ASSIGNMENT. Where the records below reach the line containing "(** The calls", start transcribing, and end with the line containing "and those of", exactly and with nothing else added.

Collection entries:
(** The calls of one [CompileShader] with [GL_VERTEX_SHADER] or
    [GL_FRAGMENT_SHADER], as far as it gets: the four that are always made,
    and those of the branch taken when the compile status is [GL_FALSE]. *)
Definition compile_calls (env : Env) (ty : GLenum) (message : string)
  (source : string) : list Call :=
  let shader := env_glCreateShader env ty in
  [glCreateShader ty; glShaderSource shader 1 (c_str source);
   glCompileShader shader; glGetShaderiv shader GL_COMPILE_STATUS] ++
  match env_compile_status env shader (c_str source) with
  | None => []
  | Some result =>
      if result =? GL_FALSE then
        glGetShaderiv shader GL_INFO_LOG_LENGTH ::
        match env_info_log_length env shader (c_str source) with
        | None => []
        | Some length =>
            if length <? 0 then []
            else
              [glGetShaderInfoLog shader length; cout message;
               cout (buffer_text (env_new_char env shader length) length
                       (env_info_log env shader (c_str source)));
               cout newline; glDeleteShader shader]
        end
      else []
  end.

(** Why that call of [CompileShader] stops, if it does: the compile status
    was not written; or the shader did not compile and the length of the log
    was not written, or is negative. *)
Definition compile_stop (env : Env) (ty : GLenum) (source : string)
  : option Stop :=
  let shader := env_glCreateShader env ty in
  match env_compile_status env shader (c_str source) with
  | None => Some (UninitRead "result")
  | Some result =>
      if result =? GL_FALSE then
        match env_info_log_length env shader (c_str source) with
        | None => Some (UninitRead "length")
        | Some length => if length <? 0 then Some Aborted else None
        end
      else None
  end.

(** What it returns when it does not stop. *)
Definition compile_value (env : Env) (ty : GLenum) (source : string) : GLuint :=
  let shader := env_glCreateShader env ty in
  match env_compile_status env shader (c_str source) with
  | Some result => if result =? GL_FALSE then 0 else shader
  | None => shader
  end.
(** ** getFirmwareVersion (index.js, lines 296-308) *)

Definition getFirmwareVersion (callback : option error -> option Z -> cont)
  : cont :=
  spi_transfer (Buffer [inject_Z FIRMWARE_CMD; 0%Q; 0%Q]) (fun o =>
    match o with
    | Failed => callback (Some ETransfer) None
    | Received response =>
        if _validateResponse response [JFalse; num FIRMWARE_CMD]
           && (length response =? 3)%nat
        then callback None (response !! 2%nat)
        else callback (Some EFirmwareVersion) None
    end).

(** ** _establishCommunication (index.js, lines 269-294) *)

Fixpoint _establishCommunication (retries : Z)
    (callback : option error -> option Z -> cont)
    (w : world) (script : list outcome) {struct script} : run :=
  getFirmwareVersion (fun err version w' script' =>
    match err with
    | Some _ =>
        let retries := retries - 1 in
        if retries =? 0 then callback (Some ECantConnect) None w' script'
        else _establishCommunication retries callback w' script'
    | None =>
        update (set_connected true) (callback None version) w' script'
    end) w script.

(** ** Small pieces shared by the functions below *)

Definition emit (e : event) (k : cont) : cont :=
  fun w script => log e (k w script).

* * *

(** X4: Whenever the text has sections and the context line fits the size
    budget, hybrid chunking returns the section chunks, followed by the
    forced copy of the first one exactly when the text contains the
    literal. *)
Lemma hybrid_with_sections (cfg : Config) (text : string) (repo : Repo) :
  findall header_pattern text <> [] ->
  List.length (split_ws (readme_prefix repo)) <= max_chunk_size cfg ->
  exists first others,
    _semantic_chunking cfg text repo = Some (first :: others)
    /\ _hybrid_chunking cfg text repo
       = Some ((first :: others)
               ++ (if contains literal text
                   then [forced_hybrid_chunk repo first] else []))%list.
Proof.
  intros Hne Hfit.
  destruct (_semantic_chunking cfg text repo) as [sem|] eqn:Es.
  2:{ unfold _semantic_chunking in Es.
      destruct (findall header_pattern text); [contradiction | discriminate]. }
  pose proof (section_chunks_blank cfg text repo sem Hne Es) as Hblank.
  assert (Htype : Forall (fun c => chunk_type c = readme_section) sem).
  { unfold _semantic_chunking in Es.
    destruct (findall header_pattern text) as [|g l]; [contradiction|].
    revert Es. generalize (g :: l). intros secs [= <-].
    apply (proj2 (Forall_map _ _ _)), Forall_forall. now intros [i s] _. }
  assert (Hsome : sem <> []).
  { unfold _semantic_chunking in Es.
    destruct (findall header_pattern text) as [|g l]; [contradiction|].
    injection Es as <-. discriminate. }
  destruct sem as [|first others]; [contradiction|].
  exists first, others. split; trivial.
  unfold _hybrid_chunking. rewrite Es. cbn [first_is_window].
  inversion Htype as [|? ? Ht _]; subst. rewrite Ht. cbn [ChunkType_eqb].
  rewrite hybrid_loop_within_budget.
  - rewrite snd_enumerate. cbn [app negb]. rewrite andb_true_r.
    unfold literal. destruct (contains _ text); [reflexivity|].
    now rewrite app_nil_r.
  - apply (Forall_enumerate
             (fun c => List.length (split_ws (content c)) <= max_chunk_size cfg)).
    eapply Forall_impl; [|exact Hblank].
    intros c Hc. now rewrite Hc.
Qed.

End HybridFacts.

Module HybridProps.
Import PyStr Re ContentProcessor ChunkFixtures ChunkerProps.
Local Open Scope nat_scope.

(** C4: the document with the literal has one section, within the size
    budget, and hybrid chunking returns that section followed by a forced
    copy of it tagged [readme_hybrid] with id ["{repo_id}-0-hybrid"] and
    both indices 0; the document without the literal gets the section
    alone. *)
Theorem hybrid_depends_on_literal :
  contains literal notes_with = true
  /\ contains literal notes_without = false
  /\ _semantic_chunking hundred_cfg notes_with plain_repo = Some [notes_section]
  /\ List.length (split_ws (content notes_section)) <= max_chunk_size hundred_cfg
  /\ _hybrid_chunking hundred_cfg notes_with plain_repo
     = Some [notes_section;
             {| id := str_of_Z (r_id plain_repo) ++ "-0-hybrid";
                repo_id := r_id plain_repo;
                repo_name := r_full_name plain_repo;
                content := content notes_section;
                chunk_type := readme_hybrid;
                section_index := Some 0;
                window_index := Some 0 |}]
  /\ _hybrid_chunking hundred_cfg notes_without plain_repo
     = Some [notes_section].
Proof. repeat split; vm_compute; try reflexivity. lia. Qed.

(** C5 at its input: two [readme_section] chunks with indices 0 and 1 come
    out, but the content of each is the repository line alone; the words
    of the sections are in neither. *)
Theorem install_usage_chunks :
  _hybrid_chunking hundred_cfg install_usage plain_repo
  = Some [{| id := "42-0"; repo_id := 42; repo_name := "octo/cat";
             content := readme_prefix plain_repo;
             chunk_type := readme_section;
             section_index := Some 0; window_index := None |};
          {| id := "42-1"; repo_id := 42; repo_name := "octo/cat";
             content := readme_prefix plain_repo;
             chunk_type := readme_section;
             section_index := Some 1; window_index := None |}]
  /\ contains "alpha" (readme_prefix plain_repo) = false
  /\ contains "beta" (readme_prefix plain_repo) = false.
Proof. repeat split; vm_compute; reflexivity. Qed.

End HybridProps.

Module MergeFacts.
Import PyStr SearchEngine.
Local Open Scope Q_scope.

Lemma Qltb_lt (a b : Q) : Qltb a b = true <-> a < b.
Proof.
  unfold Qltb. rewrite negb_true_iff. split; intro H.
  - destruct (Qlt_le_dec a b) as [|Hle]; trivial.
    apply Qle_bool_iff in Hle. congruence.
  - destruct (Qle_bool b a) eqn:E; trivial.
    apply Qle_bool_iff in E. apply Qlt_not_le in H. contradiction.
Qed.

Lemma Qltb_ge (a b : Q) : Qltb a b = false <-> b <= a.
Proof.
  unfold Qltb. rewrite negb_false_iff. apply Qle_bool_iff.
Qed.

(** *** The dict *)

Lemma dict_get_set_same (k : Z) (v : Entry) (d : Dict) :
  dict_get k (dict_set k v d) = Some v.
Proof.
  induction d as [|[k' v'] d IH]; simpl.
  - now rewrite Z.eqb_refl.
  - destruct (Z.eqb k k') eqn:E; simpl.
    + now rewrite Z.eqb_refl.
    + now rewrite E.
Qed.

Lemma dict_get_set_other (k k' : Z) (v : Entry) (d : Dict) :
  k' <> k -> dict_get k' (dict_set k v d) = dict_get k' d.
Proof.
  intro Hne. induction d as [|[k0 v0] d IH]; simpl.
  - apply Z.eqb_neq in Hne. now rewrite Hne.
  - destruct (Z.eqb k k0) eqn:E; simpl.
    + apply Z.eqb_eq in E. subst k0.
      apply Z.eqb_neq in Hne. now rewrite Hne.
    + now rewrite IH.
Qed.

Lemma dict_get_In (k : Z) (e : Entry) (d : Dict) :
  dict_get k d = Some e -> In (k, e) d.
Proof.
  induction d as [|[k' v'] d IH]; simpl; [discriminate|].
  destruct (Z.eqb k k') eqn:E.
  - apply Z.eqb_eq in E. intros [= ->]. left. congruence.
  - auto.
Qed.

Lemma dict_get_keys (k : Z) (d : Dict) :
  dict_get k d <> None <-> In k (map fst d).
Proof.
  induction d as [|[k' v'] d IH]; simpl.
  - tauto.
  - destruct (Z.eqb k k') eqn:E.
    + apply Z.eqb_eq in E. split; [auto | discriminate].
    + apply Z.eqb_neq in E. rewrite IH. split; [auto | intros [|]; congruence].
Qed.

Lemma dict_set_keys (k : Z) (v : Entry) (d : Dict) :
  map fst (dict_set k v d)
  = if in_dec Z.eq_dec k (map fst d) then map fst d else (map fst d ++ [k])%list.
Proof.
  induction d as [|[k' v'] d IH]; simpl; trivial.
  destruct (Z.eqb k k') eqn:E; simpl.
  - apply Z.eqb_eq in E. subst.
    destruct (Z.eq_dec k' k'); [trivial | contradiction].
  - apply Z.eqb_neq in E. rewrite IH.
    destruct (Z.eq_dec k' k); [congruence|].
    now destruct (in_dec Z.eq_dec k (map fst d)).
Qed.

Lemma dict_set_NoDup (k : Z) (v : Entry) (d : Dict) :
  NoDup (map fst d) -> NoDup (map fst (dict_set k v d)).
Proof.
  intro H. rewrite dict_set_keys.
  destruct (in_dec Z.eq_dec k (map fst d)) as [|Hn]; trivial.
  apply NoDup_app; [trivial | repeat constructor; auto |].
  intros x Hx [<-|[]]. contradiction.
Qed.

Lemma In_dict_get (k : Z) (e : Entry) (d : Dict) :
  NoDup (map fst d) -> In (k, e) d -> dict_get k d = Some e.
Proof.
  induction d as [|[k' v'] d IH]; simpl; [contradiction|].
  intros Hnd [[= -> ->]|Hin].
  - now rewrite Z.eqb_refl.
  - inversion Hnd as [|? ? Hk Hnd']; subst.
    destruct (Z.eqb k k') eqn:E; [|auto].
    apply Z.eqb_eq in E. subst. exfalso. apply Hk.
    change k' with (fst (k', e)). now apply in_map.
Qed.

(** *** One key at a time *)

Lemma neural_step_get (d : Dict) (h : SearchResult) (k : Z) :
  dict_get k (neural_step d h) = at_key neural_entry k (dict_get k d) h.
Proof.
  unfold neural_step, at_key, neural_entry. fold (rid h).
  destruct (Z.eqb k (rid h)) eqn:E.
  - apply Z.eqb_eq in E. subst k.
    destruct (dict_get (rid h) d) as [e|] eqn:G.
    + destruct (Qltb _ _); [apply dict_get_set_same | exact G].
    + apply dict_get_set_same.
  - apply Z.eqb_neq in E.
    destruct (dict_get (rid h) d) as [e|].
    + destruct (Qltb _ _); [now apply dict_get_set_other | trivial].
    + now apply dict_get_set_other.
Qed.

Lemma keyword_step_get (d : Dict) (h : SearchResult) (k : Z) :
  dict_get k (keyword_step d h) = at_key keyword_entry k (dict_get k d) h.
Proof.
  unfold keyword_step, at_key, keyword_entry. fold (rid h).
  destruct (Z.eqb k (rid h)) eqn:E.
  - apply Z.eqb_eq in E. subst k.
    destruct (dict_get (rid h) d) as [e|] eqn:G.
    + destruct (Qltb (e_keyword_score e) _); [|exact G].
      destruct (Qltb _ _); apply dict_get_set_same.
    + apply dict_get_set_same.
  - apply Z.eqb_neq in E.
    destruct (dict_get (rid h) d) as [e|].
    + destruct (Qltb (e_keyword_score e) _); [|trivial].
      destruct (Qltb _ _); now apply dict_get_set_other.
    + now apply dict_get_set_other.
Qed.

==

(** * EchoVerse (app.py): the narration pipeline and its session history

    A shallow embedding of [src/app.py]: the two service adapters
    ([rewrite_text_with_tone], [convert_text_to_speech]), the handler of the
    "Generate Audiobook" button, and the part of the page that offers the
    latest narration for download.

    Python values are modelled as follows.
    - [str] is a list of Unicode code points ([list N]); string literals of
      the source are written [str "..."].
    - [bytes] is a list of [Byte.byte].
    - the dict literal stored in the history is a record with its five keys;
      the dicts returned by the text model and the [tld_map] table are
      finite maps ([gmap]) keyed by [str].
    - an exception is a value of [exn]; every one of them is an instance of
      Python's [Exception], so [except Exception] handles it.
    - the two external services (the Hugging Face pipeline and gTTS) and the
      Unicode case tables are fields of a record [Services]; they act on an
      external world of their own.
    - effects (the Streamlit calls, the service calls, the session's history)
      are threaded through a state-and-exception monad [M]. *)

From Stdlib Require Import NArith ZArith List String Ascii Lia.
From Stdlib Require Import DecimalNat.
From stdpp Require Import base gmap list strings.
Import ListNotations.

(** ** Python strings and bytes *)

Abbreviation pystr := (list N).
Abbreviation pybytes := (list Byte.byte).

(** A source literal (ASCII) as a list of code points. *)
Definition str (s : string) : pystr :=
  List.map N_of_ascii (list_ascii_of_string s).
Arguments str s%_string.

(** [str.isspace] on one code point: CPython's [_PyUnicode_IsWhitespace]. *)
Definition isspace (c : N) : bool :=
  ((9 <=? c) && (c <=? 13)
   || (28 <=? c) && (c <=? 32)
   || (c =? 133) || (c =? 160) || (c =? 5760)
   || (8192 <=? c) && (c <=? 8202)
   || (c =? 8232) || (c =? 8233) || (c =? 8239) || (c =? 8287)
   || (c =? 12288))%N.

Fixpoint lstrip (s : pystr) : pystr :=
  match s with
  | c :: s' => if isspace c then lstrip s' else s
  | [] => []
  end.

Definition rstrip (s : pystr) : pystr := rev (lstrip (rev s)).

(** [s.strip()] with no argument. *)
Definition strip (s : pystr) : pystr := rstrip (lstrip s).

RESPONSE AREA.
(** The calls of one [CompileShader] with [GL_VERTEX_SHADER] or
    [GL_FRAGMENT_SHADER], as far as it gets: the four that are always made,
    and those of the branch taken when the compile status is [GL_FALSE]. *)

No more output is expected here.